National Concord, Nigeria

The fourth phase of WAI

The launching recently, of the fourth phase of the Federal Military Government's War Against Indiscipline (WAI), marks yet another milestone in the nationwide campaign against public misconduct and disorder. For this phase of the campaign, the government's loaded cannons are aimed at the twin scourges of economic sabotage and corruption. And bearing in mind that these two evils had significantly contributed to the nation's progressive ruination ever since independence, one cannot but commend the Buhari administration's determination to rid the country of them.

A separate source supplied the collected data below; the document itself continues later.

(* ===== verification/_CoqProject ===== *)
-Q . S2P
Prelude.v
DList.v
Bytes.v
Faults.v
Ring.v
Common.v
KStdio.v
Procfs.v
Alloc.v
AllocSpec.v
AllocRefine.v
AllocPmm.v
OsTrap.v
Kthreads.v
KthreadsProps.v
Exclusion.v
Kmt.v
Input.v
InputProps.v
KString.v
Device.v
Ext2.v
Ext2Props.v
Vfs.v
VfsProps.v
Video.v
VideoProps.v
Tty.v
TtyProps.v
TtyScreen.v
Shell.v
ShellProps.v
Kvdb.v
KvdbProps.v
KvdbLog.v
Insertion.v
Snake.v
SnakeProps.v
Pstree.v
PstreeProps.v
Sperf.v
SperfProps.v
Frecov.v
FrecovProps.v
FrecovDisk.v
FrecovEnds.v
Libco.v
LibcoProps.v
Crepl.v
Vme.v
VmeProps.v
VmeSpaces.v
VmeInit.v
AddressSpaces.v
Cte.v
CteProps.v
Boot.v
BootProps.v
(** C17. [number] writes an [int] as its flags ask: with SIGN the sign and the magnitude
    (of INT_MIN too, whose negation overflows), without it the number modulo 2^32;
    the numeral is in the base asked, decimal or hexadecimal, without superfluous
    zeros, and zeros or spaces as ZEROPAD says stand between the sign and the
    numeral as long as the numeral is shorter than [length].  Any other base halts
    the machine. *)
Theorem number_prints num base flags length : (- 2 ^ 31 ≤ num < 2 ^ 31)%Z →
  let negative := Z.testbit flags 1 && bool_decide (num < 0)%Z in
  let sign := if negative then ["-"%char] else [] in
  let pad := if Z.testbit flags 0 then "0"%char else " "%char in
  ((base = 10 ∨ base = 16)%Z → ∃ ds, numeral base ds (if Z.testbit flags 1 then Z.abs num else num `mod` 2 ^ 32)%Z ∧
    number num base flags length = Ret (sign ++ replicate (Z.to_nat length - List.length ds) pad ++ ds)) ∧
  (¬ (base = 10 ∨ base = 16)%Z → number num base flags length = Err Halt).
Proof.
  intros Hn negative sign pad. split; [|intros Hb; unfold number; by rewrite decide_False].
  intros Hb. rewrite number_eq by done. cbv zeta.
  assert (Hneg : bool_decide (Z.land flags SIGN ≠ 0 ∧ num < 0)%Z = negative).
  { unfold negative. rewrite bool_decide_and. f_equal. apply eq_bool_prop_intro. rewrite bool_decide_spec.
    change SIGN with (2 ^ 1)%Z. rewrite land_flag by lia. by destruct (Z.testbit flags 1). }
  rewrite Hneg. fold sign.
  assert (Hpad : (if decide (Z.land flags ZEROPAD ≠ 0)%Z then "0"%char else " "%char) = pad).
  { unfold pad. change ZEROPAD with (2 ^ 0)%Z. destruct (Z.testbit flags 0) eqn:Hz, (decide (Z.land flags (2 ^ 0) ≠ 0)%Z) as [Hd|Hd]; try done; exfalso.
    - by apply Hd, land_flag.
    - apply land_flag in Hd; [|lia]. congruence. }
  rewrite Hpad. eexists. split; [|rewrite length_rev; reflexivity].
  replace (if Z.testbit flags 1 then _ else _) with (u32 (if negative then i32 (- num) else num)).
  { apply number_digits_spec; [done|]. destruct negative; [|lia].
    unfold i32. pose proof (Z.mod_pos_bound (- num + 2 ^ 31) (2 ^ 32)). lia. }
  clear Hneg Hpad. unfold negative. destruct (Z.testbit flags 1); cbn [andb]; [|done]. case_bool_decide; [|by rewrite u32_small by lia; lia].
  destruct (decide (num = - 2 ^ 31)%Z) as [->|]; [done|]. rewrite i32_small, u32_small by lia. lia.
Qed.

Even so, from the much that is perceivable so far, the newly-launched phase of WAI, like the three precedent phases, is being waged only on an esoteric plane. In spite of the often repeated radio jingles and the high-sounding declarations of WAI launchers around the country, the campaign still suffers from an acute deficiency of intellectual input. But the nation's social malaise is so very deep-rooted, and the average Nigerian's attitude to life so outrageously bizarre that battling these evils merely with sweet sermons, stern orders and jingles amounts to no more than scratching vainly on the surface of the problems.

The government's approach to the conduct of the campaign thus far, as some observers have noted, may well be a carry-over of the barracks style of discipline. But Nigeria is not just one vast military barracks. As such, any serious attempt at halting the socio-moral anarchy to which this country has degenerated must be something at once more fundamental and intellectual than strong orders and sweet jingles.

If corruption and economic sabotage are ever to be curbed, the society's entire ethical foundations must be seriously re-examined and then totally overhauled. The breathless hankering after speedy accumulation of wealth; the vulgar and offensive exhibitionism of the nouveau riche, the unwholesome implications of tolerating so-called "African hospitality" in public offices; the mind boggling non-correlation between labour and reward; the chronic inefficiency of our public utilities and bureaucracies; all these and more need to be undertaken for their contributions to corruption and economic sabotage.

Towards any meaningful analysis of these problems and mass communications of their solutions, the government necessarily needs to enlist the services of knowledgeable persons from different parts of the country. Luckily, ours is not a nation lacking in the calibre of thinkers and analysts called for by this exercise. Rather than persist in its present inclination to go it alone, the military government will only be adding a necessary boost to the WAI effort by tapping the talents of such Nigerians.